The expected answer is the set of lines in the data below between the line holding "Definition rate_of (resp" and the line holding "Import Frontend.", inclusive, written out exactly.

┌─ Data shown

(** The two ISO forms the application exchanges: a date alone (UTC
    midnight) and the full form written by [toISOString]. *)
Definition parse_iso (s : string) : JSDate :=
  if (String.length s =? 10)%nat then
    days ← parse_ymd s; Some (days * MS_PER_DAY)
  else if (String.length s =? 24)%nat then
    days ← parse_ymd s; ms ← parse_hms s; Some (days * MS_PER_DAY + ms)
  else None.

Definition iso_date (days : Z) : string :=
  let '(y, m, d) := civil_from_days days in
  pad 4 y +:+ "-" +:+ pad 2 m +:+ "-" +:+ pad 2 d.

Definition iso_string (t : Z) : string :=
  let ms := t mod MS_PER_DAY in
  iso_date (t / MS_PER_DAY) +:+ "T"
    +:+ pad 2 (ms / 3600000) +:+ ":"
    +:+ pad 2 (ms / 60000 mod 60) +:+ ":"
    +:+ pad 2 (ms / 1000 mod 60) +:+ "."
    +:+ pad 3 (ms mod 1000) +:+ "Z".

Section FixedOffset.

(** Local time minus UTC, in milliseconds. *)
Variable off : Z.

Definition localDay (t : Z) : Z := (t + off) / MS_PER_DAY.

Definition weekday (t : Z) : Z := (localDay t + 4) mod 7.

Definition dayOfMonth (t : Z) : Z := snd (civil_from_days (localDay t)).

Definition monthIndex (t : Z) : Z := snd (fst (civil_from_days (localDay t))) - 1.

Definition fullYear (t : Z) : Z := fst (fst (civil_from_days (localDay t))).

Definition startOfDay (t : Z) : Z := localDay t * MS_PER_DAY - off.

Definition withDayOfMonth (t k : Z) : Z := t + (k - dayOfMonth t) * MS_PER_DAY.

Definition localDate (year month day : Z) : Z :=
  days_from_civil (year + month / 12) (month mod 12 + 1) day * MS_PER_DAY - off.

Definition dateString (t : Z) : string :=
  let '(y, m, d) := civil_from_days (localDay t) in
  nth (Z.to_nat (weekday t)) weekdayNames EmptyString +:+ " "
    +:+ nth (Z.to_nat (m - 1)) monthNames EmptyString +:+ " "
    +:+ pad 2 d +:+ " " +:+ pad 4 y.

Definition dayMonth (t : Z) : string :=
  let '(_, m, d) := civil_from_days (localDay t) in
  pad 2 d +:+ "/" +:+ pad 2 m.

Definition fixed_offset : DateAPI := {|
  parseDate := parse_iso;
  getDay := weekday;
  getDate := dayOfMonth;
  getMonth := monthIndex;
  getFullYear := fullYear;
  setHours0 := startOfDay;
  setDate := withDayOfMonth;
  makeDate := localDate;
  toDateString := dateString;
  toISO := iso_string;
  toLocaleDayMonth := dayMonth
|}.

End FixedOffset.

Definition UTC : DateAPI := fixed_offset 0.

(** India Standard Time, UTC+05:30. *)
Definition IST : DateAPI := fixed_offset 19800000.

(** Eastern Standard Time, UTC-05:00. *)
Definition EST : DateAPI := fixed_offset (-18000000).

End Platform.

(* ===================================================================== *)
(** ** The specification's words *)
(* ===================================================================== *)

(** Definitions that follow the text of the specification, to be compared
    with the code above, and the vocabulary of the statements below. *)

Module Spec.

Import Server.

(** *** Streaks *)

(** The streak calculator of the specification works on date-only
    values: a completion date is a calendar day, here the number of the
    day since the epoch.  The whole-day difference of a pair is the
    number of days from the one to the other. *)
Definition day_difference (prev curr : Z) : Z := curr - prev.

(** The walk over adjacent pairs: a difference of exactly 1 extends the
    run; any other difference folds the run into the longest streak and
    resets the counter to 1; the final run is folded in at the end. *)
Fixpoint walk_days (prev : Z) (rest : list Z) (running longest : Z) : Z * Z :=
  match rest with
  | [] => (running, Z.max longest running)
  | curr :: rest' =>
      if day_difference prev curr =? 1
      then walk_days curr rest' (running + 1) longest
      else walk_days curr rest' 1 (Z.max longest running)
  end.

(** [(currentStreak, longestStreak)] of a sequence of calendar days. *)
Definition streak_calculator (days : list Z) : Z * Z :=
  match days with
  | [] => (0, 0)
  | d :: rest => walk_days d rest 1 0
  end.

(** Date-only values: whole days since the epoch, as time values.  The
    range of a [Date] is 100,000,000 days either side of the epoch. *)
Definition valid_day (d : Z) : Prop := -100000000 <= d <= 100000000.

Definition whole_days (days : list Z) : list Z :=
  map (fun d => d * MS_PER_DAY) days.

(** A completed log of habit 1 on day [d]. *)
Definition on_day (d : Z) : HabitLog :=
  {| log_id := d; habitId := 1; date := d * MS_PER_DAY; completed := true |}.

(** [k] is the length of the maximal run of consecutive calendar days
    that ends at [last]: the [k] days up to [last] are all completed and
    the day before them is not. *)
Definition maximal_run_ending_at (days : list Z) (last k : Z) : Prop :=
  1 <= k /\ (forall j, 0 <= j < k -> In (last - j) days) /\ ~ In (last - k) days.

(** *** Completion rate *)

(** Nearest whole number, ties away from zero. *)
Definition round_half_away (x : Q) : Z :=
  if Qle_bool 0 x then Qfloor (x + (1 # 2)) else Qceiling (x - (1 # 2)).

Definition eligibleDays (today0 start0 : Z) : Z :=
  Z.max 0 ((today0 - start0) / MS_PER_DAY + 1).

Definition completionRate_spec (total days : Z) : Z :=
  if 0 <? days
  then round_half_away (inject_Z (100 * total) / inject_Z days)
  else 0.

(** The relative error of one rounding to 53 bits. *)
Definition eps : Q := 2 ^ (- prec).

(** The percentage as the reference binary64 arithmetic of the
    Standard Library computes it, and as the model does. *)
Definition sf_percent (t e : Z) : spec_float :=
  SFmul 53 1024 (SFdiv 53 1024 (SF_of_Z t) (SF_of_Z e)) (SF_of_Z 100).

Definition js_percent (t e : Z) : Q :=
  js_mul (js_div (inject_Z t) (inject_Z e)) 100.

Definition percent_grid (n : Z) : bool :=
  forallb (fun e =>
             forallb (fun t => same_value (js_percent t e) (sf_percent t e))
                     (seqZ 0 (n + 1)))
          (seqZ 1 n).

Definition sf_days (n : Z) : spec_float :=
  SFdiv 53 1024 (SF_of_Z n) (SF_of_Z MS_PER_DAY).

(** The completion rate a response reports. *)
Definition rate_of (resp : response) : Z :=
  match resp with
  | Json _ st => completionRate st
  | NotFound => 0
  end.

(** *** The ordered query *)

Definition by_date (a b : HabitLog) : Prop := date a <= date b.

(** The rows of one habit that the query selects, in storage order. *)
Definition completed_logs (table : list HabitLog) (id : Z) : list HabitLog :=
  List.filter (fun r => (habitId r =? id) && completed r) table.

Section Client.

Import Frontend.
Context `{DateAPI}.

(** *** The weekday histogram *)

(** The log parses and falls on the weekday with Monday-first index [i]. *)
Definition on_weekday (i : Z) (dateStr : string) : bool :=
  match parseDate dateStr with
  | Some d => Z.rem (getDay d + 6) 7 =? i
  | None => false
  end.

Definition weekday_count (analyticsLogs : list string) (i : Z) : Z :=
  Z.of_nat (length (List.filter (on_weekday i) analyticsLogs)).

Definition tally (i : Z) (dateStr : string) : Z :=
  if on_weekday i dateStr then 1 else 0.

(** The log can be normalized to a date. *)
Definition parses (dateStr : string) : bool :=
  match parseDate dateStr with
  | Some _ => true
  | None => false
  end.

(** *** The trailing series *)

(** [today] minus [i] days, as the loop computes it. *)
Definition trailing_day (today : Z) (i : Z) : Z :=
  setDate today (getDate today - i).

(** A log completes the calendar day of [d]: it parses and has the
    date string of [d]. *)
Definition completed_on (analyticsLogs : list string) (d : Z) : Prop :=
  exists s t, In s analyticsLogs /\ parseDate s = Some t
              /\ toDateString t = toDateString d
              /\ toDateString t <> EmptyString.

Definition month_point (today : Z) (set : gset string) (i : Z) : Point :=
  let d := trailing_day today i in
  {| label := toLocaleDayMonth d;
     pvalue := if bool_decide (toDateString d ∈ set) then 1 else 0 |}.

(** *** The calendar grid of the code, in closed form *)

(** The key the code gives a log in its completion set: the first ten
    characters of its ISO form, the empty string when it does not
    parse.  [day_cell] is the cell the loop pushes for a day. *)
Definition iso_key (s : string) : string :=
  match parseDate s with
  | Some t => String.substring 0 10 (toISO t)
  | None => EmptyString
  end.

Definition day_cell (year month today : Z) (habitStart : JSDate)
    (set : gset string) (day : Z) : Cell :=
  let d := setHours0 (makeDate year month day) in
  {| cell_label := pretty day;
     status := day_status (date_ltb d habitStart || date_gtb d (Some today))
                 (bool_decide (String.substring 0 10 (toISO d) ∈ set)) |}.

Definition empty_cell : Cell := {| cell_label := EmptyString; status := empty |}.

End Client.

(** *** The calendar grid of the specification *)

(** The specification states the grid on date-only values in one calendar:
    a day of the month, the start date of the habit, today and the
    completion dates are calendar days, here numbers of days since the
    epoch.  The status of day [d], in the order of precedence. *)
Definition grid_status (startDate today : Z) (completionSet : list Z) (d : Z)
    : Frontend.Status :=
  if (d <? startDate) || (today <? d) then Frontend.not_tracked
  else if bool_decide (d ∈ completionSet) then Frontend.completed
  else Frontend.missed.

(** [offset] leading cells of status [empty], then one cell per day of
    the month, from [firstDay] on. *)
Definition calendar_grid (offset firstDay daysInMonth startDate today : Z)
    (completionSet : list Z) : list Frontend.Status :=
  replicate (Z.to_nat offset) Frontend.empty
  ++ map (grid_status startDate today completionSet) (seqZ firstDay daysInMonth).

(** The calendar date of a stored date is the date written in its ISO
    form: a date enters the system as [YYYY-MM-DD] and is stored as the
    midnight of that date in UTC. *)
Definition calendar_date (s : string) : option Z := Platform.parse_ymd s.

(** The grid of the specification for a client [off] milliseconds east of
    UTC: today is the calendar day of the client, the month is the month
    of today, and the completion set holds the calendar dates of the
    logs.  Day 0 of the epoch is a Thursday, so the Monday-first weekday
    of day [n] is [(n + 3) mod 7]. *)
Definition spec_grid (off : Z) (startDate : string) (logs : list string) (now : Z)
    : option (list Frontend.Status) :=
  match calendar_date startDate with
  | Some start =>
      let today := Platform.localDay off now in
      let '(y, m, _) := Platform.civil_from_days today in
      let first := Platform.days_from_civil y m 1 in
      let next := if m =? 12 then Platform.days_from_civil (y + 1) 1 1
                  else Platform.days_from_civil y (m + 1) 1 in
      Some (calendar_grid ((first + 3) mod 7) first (next - first) start today
              (omap calendar_date logs))
  | None => None
  end.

└─

Response for this exercise -
Definition rate_of (resp : response) : Z :=
  match resp with
  | Json _ st => completionRate st
  | NotFound => 0
  end.

(** *** The ordered query *)

Definition by_date (a b : HabitLog) : Prop := date a <= date b.

(** The rows of one habit that the query selects, in storage order. *)
Definition completed_logs (table : list HabitLog) (id : Z) : list HabitLog :=
  List.filter (fun r => (habitId r =? id) && completed r) table.

Section Client.

Import Frontend.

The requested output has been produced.